Belvoir returned on September 16 with Virginia Woolf’s incandescent 1929 polemic on corporeal and literary patriarchies, A Room of One’s Own – so named because she maintained that, in order to write, a woman required financial independence and her own room. This production was to have opened in March, so Anita Hegh, playing Woolf-as-lecturer, kept the 80-minute text in some state of preparation for six months. And what writing! – as when a weary Woolf declared it time to “roll up the crumpled skin of the day”. If occasionally slightly soft, Hegh illuminated the poeticism and caught the shifting tempo and vehemence of ideas so well that you hung off each new thought like a jilted lover waiting for the phone to ring. So at first it seemed a distraction when co-adapters Carissa Licciardello and Tom Wright added a second, silent role, played by Ella Prince, best described as Woolf’s flaring imagination, and depicted in wildly different visual and emotional states in a glass box – that is, the “room”.

Grace Naoum and Matt Abotomey. Photo: Anjelica Murdaca

Brian Friel’s Molly Sweeney (1994) at Fight Path Theatre grippingly sustained narrative tension via monologues swarming with subtext. Molly (Grace Naoum), Frank (Matt Abotomey) and Rice (Yannick Lawry) swapped accounts of the latter surgically gifting the almost blind Molly some semblance of sight, the excruciating irony being that the two sighted characters’ vision was clouded by self-interest. Like much Irish theatre, the play would sink into a bog of its own brooding were it not buoyed by humour, and were the two men not so warm-hearted, despite their gaping fault-lines. All three performances in Hailey McQueen Clock & Spiel production were exceptional. Perhaps the ending could have been more emotionally telling, but Friel’s art transcends the vulgar world of pulling heartstrings by numbers, and all involved profoundly grasped the great writer’s harrowing intent.

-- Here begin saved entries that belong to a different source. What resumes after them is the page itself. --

(** ** OpenImageIO, as far as Image.cpp calls it *)

(** [linear_to_sRGB] of OpenImageIO/color.h raises to a power; it stays an
    operation of the library. *)
Class LinearTosRGB (F : Type) := linear_to_sRGB : F → F.

Module OpenImageIO.
Section ImageBuf.
Context {F : Type} `{Float F}.

(** [ImageSpec]: the resolution, the number of channels and the named
    attributes of an image whose data window starts at the origin. *)
Record ImageSpec := mkImageSpec {
  width : Z;
  height : Z;
  nchannels : Z;
  extra_attribs : gmap string string;
}.

(** [ImageSpec(xres, yres, nchans, TypeDesc::FLOAT)]. *)
Definition ImageSpec_new (xres yres nchans : Z) : ImageSpec :=
  mkImageSpec xres yres nchans ∅.

(** [spec.attribute(name, value)] sets the attribute, adding it when it is
    not there. *)
Definition attribute (name value : string) (spec : ImageSpec) : ImageSpec :=
  mkImageSpec (width spec) (height spec) (nchannels spec)
              (<[name := value]> (extra_attribs spec)).

(** [ImageBuf]: a spec and the float values of the pixels,
    [localpixels x y c] being channel [c] of the pixel (x, y).  Only the
    pixels of the data window are ever read or written, and only their
    channels below [nchannels]. *)
Record ImageBuf := mkImageBuf {
  spec : ImageSpec;
  localpixels : Z → Z → Z → F;
}.

(** [buf.reset(spec)] and [ImageBuf buf(name, spec)]: a buffer of the given
    spec on newly allocated storage.  [memory] is what that storage holds,
    which the library leaves open. *)
Definition reset (spec : ImageSpec) (memory : Z → Z → Z → F) : ImageBuf :=
  mkImageBuf spec memory.

Definition xmin (buf : ImageBuf) : Z := 0.
Definition xmax (buf : ImageBuf) : Z := width (spec buf) - 1.
Definition ymax (buf : ImageBuf) : Z := height (spec buf) - 1.

(** A C array of floats that is handed to the library.  A cell holds a value
    once one has been stored in it. *)
Definition uninitialized (n : nat) : list (option F) := replicate n None.
(** A token that overrides the default convergence mode. *)
Definition convergence_override (t : string) : Prop :=
  ci_startswith t "tightscf" ∨ ci_startswith t "loosescf".

#[global] Instance convergence_override_dec t : Decision (convergence_override t).
Proof. unfold convergence_override, ci_startswith. apply _. Defined.

(** The default convergence token, unless the extras hold an override. *)
Definition convergence_token (extras : list string) : list string :=
  if decide (Exists convergence_override extras) then [] else ["TightSCF"].

(** The job-kind keyword table of section 4.1; nothing for any other kind. *)
Definition job_keywords (job : string) : list string :=
  if decide (job = "sp") then []
  else if decide (job = "opt") then ["Opt"]
  else if decide (job = "freq") then ["Freq"]
  else if decide (job = "optfreq") then ["Opt"; "Freq"]
  else if decide (job = "optts") then ["OptTS"]
  else if decide (job = "tddft") then []
  else if decide (job = "neb") then ["NEB"]
  else if decide (job = "nebci") then ["NEB-CI"]
  else if decide (job = "nebts") then ["NEB-TS"]
  else [].

Definition job_kinds : list string :=
  ["sp"; "opt"; "freq"; "optfreq"; "optts"; "tddft"; "neb"; "nebci"; "nebts"].

(** [CPCM(solvent)] and [SMD(solvent)], each if set. *)
Definition cpcm_token (cpcm : option string) : list string :=
  match cpcm with
  | Some c => if decide (c = EmptyString) then [] else ["CPCM(" +:+ c +:+ ")"]
  | None => []
  end.
(** Popping positions from the largest to the smallest removes exactly the
    cards that stood at these positions. *)
Lemma pop_descending (idx : list Z) : forall (h : list Card),
  descending idx ->
  (forall i, i ∈ idx -> 0 <= i < Z.of_nat (length h)) ->
  Permutation h
    (omap (fun i => h !! Z.to_nat i) idx
     ++ fold_left (fun h i => delete (Z.to_nat i) h) idx h)
  /\ length (omap (fun i => h !! Z.to_nat i) idx) = length idx
  /\ (length (fold_left (fun h i => delete (Z.to_nat i) h) idx h)
      = length h - length idx)%nat.
Proof.
  induction idx as [|i idx IH]; intros h Hsorted Hrange.
  { simpl. split; [done|]. split; [done|lia]. }
  destruct Hsorted as [Hi Hsorted].
  assert (Hi_range : 0 <= i < Z.of_nat (length h)) by (apply Hrange; left).
  destruct (lookup_lt_is_Some_2 h (Z.to_nat i)) as [c Hc]; [lia|].
  cbn [omap list_omap fold_left]. rewrite Hc.
  assert (Hlt : forall j, j ∈ idx -> 0 <= j < i).
  { intros j Hj. split; [apply Hrange; by right|by apply Hi]. }
  assert (Hdel : length (delete (Z.to_nat i) h) = (length h - 1)%nat)
    by (apply length_delete; eauto).
  destruct (IH (delete (Z.to_nat i) h) Hsorted) as (Hperm & Hlen & Hrest).
  { intros j Hj. specialize (Hlt j Hj). lia. }
  assert (Eomap : omap (fun j => delete (Z.to_nat i) h !! Z.to_nat j) idx
                  = omap (fun j => h !! Z.to_nat j) idx).
  { apply omap_ext_elem. intros j Hj. specialize (Hlt j Hj).
    apply list_lookup_delete_lt. lia. }
  rewrite Eomap in Hperm, Hlen. split; [|split].
  - cbn [mbind option_bind app]. rewrite (delete_Permutation h _ c Hc) at 1.
    simpl. by rewrite <- Hperm.
  - simpl. by rewrite Hlen.
  - rewrite Hrest, Hdel. simpl. lia.
Qed.

Lemma pop_all_cards_at (h : list Card) (card_indices : list Z) :
  NoDup card_indices ->
  (forall i, i ∈ card_indices -> 0 <= i < Z.of_nat (length h)) ->
  Permutation h (cards_at h card_indices ++ pop_all h card_indices)
  /\ length (cards_at h card_indices) = length card_indices
  /\ length (pop_all h card_indices) = (length h - length card_indices)%nat.
Proof.
  intros Hnodup Hrange. unfold cards_at, pop_all.
  rewrite <- (Permutation_length (sorted_desc_Permutation (fun i => i) card_indices)).
  apply pop_descending; [by apply sorted_desc_descending|].
  intros i Hi. apply Hrange.
  by rewrite <- (sorted_desc_Permutation (fun i => i) card_indices).
Qed.

(** [_draw_to_hand_size] moves the last cards of the deck, one at a time,
    to the end of the hand. *)
Lemma draw_loop_spec (n : nat) : forall (d h : list Card) (drawn : Z),
  let k := Nat.min n (length d) in
  draw_loop n d h drawn
  = (take (length d - k) d, h ++ rev (drop (length d - k) d), drawn + Z.of_nat k).
Proof.
  induction n as [|n IH]; intros d h drawn; cbn zeta.
  - simpl. rewrite Nat.sub_0_r, firstn_all, drop_all. simpl.
    by rewrite app_nil_r, Z.add_0_r.
  - cbn [draw_loop]. destruct d as [|c0 d'] using rev_ind.
    + simpl. specialize (IH [] h drawn). simpl in IH. rewrite IH.
      by rewrite Nat.min_0_r.
    + clear IHd'. rewrite last_snoc, removelast_last, IH. cbn zeta.
      rewrite !length_app. change (length [c0]) with 1%nat.
      replace (Nat.min (S n) (length d' + 1)) with (S (Nat.min n (length d'))) by lia.
      replace (length d' + 1 - S (Nat.min n (length d')))%nat
        with (length d' - Nat.min n (length d'))%nat by lia.
      rewrite take_app_le by lia. rewrite drop_app_le by lia.
      rewrite rev_app_distr. simpl. rewrite <- app_assoc. simpl.
      f_equal. lia.
Qed.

Eryn Jean Norvill (and top). Photos: Dan Boud

Had one wondered how STC artistic director Kip Williams spent the pandemic (other than trying to keep a flagship company alive), the answer exploded in our faces the night The Picture of Dorian Gray opened. Video has been infiltrating our stages for some years, often feeling like a gimmick, but as a solution to adapting Oscar Wilde’s story of a portrait that ages while its subject retains eternal youth, it was ingenious. In echoing social media’s shameless narcissism, the screens’ content and the live videoing process actually enhanced the production’s theatricality. Eryn Jean Norvill played all 26 roles: some live, and some pre-recorded versions of herself on moving screens, with whom, in a blaze of technological virtuosity, she interacted. Norvill’s sonorous voice knitted with Wilde’s opulent language, and her characters were so rounded and real you could almost smell them. She, Williams and the brilliant design and technical teams brought Wilde’s tale to throbbing, violent, beautiful, disturbing and magical life. Still playing, this is a theatrical coup to rival the best of Robert Lepage or Complicite, and you’ll kick yourself if you miss it.